Reference Evapotranspiration (rET)—the amount of water used by a well-watered grass—is expected to be about 1.4 inches for most of northern Indiana and southern Michigan when corn is within two weeks of tasseling but can vary by as much as 0.5 inch per week depending on weather. In Indiana, rET estimates from ET gauges are available from the Purdue Agricultural Center stations. The Michigan Enviroweather network has links for rET estimates and related tools for each of the 87 sites. This data can be used within 30 miles of the weather station as long as actual rainfall information from the producer’s field is available. The Michigan Enviroweather network offers a daily rET text service to subscribers at the same website.
The rET needs to be adjusted for the water demand of the specific crop being grown.
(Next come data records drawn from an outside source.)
(** No block is free: the thread waits in front of the others, and another one runs. *)
Lemma alloc_waits k s c x mp p us time T p0 :
  runs k s c x -> pool_at k mp p [] us -> SuspendHead mp ∈ wheads s -> rt_scheduler_lock_nest k = 0 -> 0 <= p0 < prio_max -> wq s p0 <> [] ->
  rt_tick k = u32 T -> time <> 0 -> wait_time_ok T (stop_timer (thread_timer x) s) time ->
  exists k' q' c' x', let s' := {waiting_first c x (SuspendHead mp) T time s with wq := q'} in
    alloc mp time k = Ok (Blocked (if 0 <? time then rt_tick k else 0), k') /\ runs k' s' c' x' /\ pool_at k' mp p [] us /\
    urgent q' x' /\ c' :: ready q' ≡ₚ ready (wq s) /\
    threads k' !! c = Some (with_stat (suspend_stat RT_UNINTERRUPTIBLE) {x with th_error := RT_EOK}).
Proof using Hmax.
  clear Hword. intros Hr Hp Hh Hlock Hp0 Hq0 HT Ht0 Hto. pose proof Hp as [(z & Hz & _ & Hn) _ _ _].
  pose proof (runs_error prio_max Hmax k s c x RT_EOK Hr) as Hr1. set (x1 := {x with th_error := RT_EOK}) in *. set (k1 := with_error RT_EOK c x k) in *.
  assert (frame k k1) as Hf1 by (by split).
  destruct (suspend_world prio_max Hmax k1 s c x1 RT_UNINTERRUPTIBLE Hr1) as (k2 & E2 & Hw2 & Hf2 & Ht2 & Hc2); [by right; right|].
  rewrite stop_timer_alone in Hw2. change (thread_timer x1) with (thread_timer x) in Hw2. destruct (stop_timer_fields (thread_timer x) s) as (Fq & Fh & Fw & _ & _).
  set (s1 := stop_timer (thread_timer x) s) in *. set (x2 := with_stat (suspend_stat RT_UNINTERRUPTIBLE) x1) in *. pose proof (ru_thread _ _ _ _ _ Hr1) as Hx1.
  assert (threads k2 !! c = Some x2) as Hx2 by (rewrite Ht2; apply lookup_insert_eq).
  assert (RtWorld.thread_ok prio_max k2 s1 c) as Hok2.
  { eapply (thread_ok_alike prio_max k1 k2 s s1 c x1 x2); [exact Hf2|exact Hx1|exact Hx2|by unfold alike| |exact (ru_ok _ _ _ _ _ Hr1)].
    apply stop_timer_timers. eapply timers_inv_nodup. apply Hr. }
  assert (forall R, rings (links k2) ((SuspendHead mp, TList <$> wwait s1 (SuspendHead mp)) :: (TList c, []) :: R) ->
    exists l, rt_list_insert_after (SuspendHead mp) (TList c) (links k2) = Ok (tt, l) /\ rings l ((SuspendHead mp, TList <$> c :: wwait s1 (SuspendHead mp)) :: R)) as Hop.
  { intros R HR. exact (ring_insert_after _ _ _ [] _ _ HR). }
  assert (SuspendHead mp ∈ wheads s1) as Hh1 by (by rewrite Fh). destruct (Hop _ (wait_ring_at prio_max k2 s1 c (SuspendHead mp) Hw2 Hh1)) as (l & El & _).
  assert (winv prio_max {k2 with links := l} (set_wait (SuspendHead mp) (c :: wwait s1 (SuspendHead mp)) s1)) as Hw3.
  { apply (join_world prio_max k2 l s1 c); [exact Hw2|done|by exists x2; split; [|apply with_stat_suspended; right; right]|exact Hok2|done|].
    intros R HR. destruct (Hop R HR) as (l' & El' & Hl'). rewrite El in El'. by injection El' as <-. }
  set (k3 := {k2 with links := l}) in *. assert (frame k k3) as Hf3 by (etransitivity; [exact Hf1|etransitivity; [exact Hf2|by split]]).
  rewrite Fw in Hw3. destruct (block_world prio_max Hmax mask soft timer_thread k3 _ c x2 (SuspendHead mp) time T p0 Hw3)
    as (k' & q' & c' & x' & E4 & Hr' & Hu & HP & Hf4 & Hx' & _).
  - exact Hh1.
  - change (c ∈ wupd (wwait s1) (SuspendHead mp) (c :: wwait s (SuspendHead mp)) (SuspendHead mp)). rewrite wupd_same. by left.
  - exact Hc2.
  - exact Hx2.
  - apply (stopped_idle (thread_timer x) s). eapply thread_ok_timer; [apply Hr|exact (ru_thread _ _ _ _ _ Hr)].
  - rewrite (fr_lock _ _ Hf3). exact Hlock.
  - exact Hp0.
  - change (wq s1 p0 <> []). by rewrite Fq.
  - by rewrite (fr_tick _ _ Hf3).
  - exact Hto.
  - exists k', q', c', x'. cbv zeta. split; [|split; [exact Hr'|split; [|split; [exact Hu|split; [|exact Hx']]]]].
    + unfold rt_mp_alloc, mp_alloc_loop. step (by apply load_run; exact Hz). rewrite Hn. change (Z.of_nat (length (@nil Z)) =? 0) with true. cbv iota.
      rewrite (proj2 (Z.eqb_neq _ _) Ht0). step (by apply current_run; apply Hr). step (by apply set_thread_run; apply Hr). fold x1 k1. step (exact E2).
      step (by apply on_list_run; exact El). fold k3. apply bind_ok in E4 as ([] & k4 & E4 & E5). rewrite <- (fr_tick _ _ Hf3). destruct (0 <? time); cbn [when] in E4.
      * rewrite bind_run with (a := rt_tick k3) (s1 := k4); [by step (exact E5)|]. unfold rt_tick_get. step (reflexivity). by step (exact E4).
      * injection E4 as <-. rewrite bind_run with (a := 0) (s1 := k3); [|reflexivity]. by step (exact E5).
    + eapply pool_at_frame; [|exact Hp]. by etransitivity.
    + etransitivity; [exact HP|]. change (ready (wq s1) ≡ₚ ready (wq s)). by rewrite Fq.
Qed.
End MempoolFacts.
The crop ET of annual crops increases until full canopy is reached. Wheat and forage crops at full growth will have an ET about 20% higher than rET. Soybeans at V-3 stage will use 60% of the rET for a weekly water use of just over 0.75 inch. Corn at V-6 stage will use 40% of the rET for a weekly water use of just over 0.5 inch. Corn at V-10 stage will use 75% of the rET for a total water use of just less than 1 inch for the week. Some corn will be at V-12 stage by the end of this week and will have a water removal equal to an rET of 1.3 inches for the week.
Early season rooting depth of our crops limits our irrigation application volumes. Applications of 0.75 inch or less are common this time of year to avoid pushing water below the effective root zone. Corn at V-6 stage has an expected effective rooting depth of 20 inches. At V-10 stage we would expect corn to have a 23-inch effective rooting depth. By VT-16, (tassel) stage corn is expected to have full effective rooting depth of 36 inches or more. Soybeans at V-3 stage have an effective rooting depth of 16 inches and at R-1 stage have almost all of their effective rooting depth of 24 inches.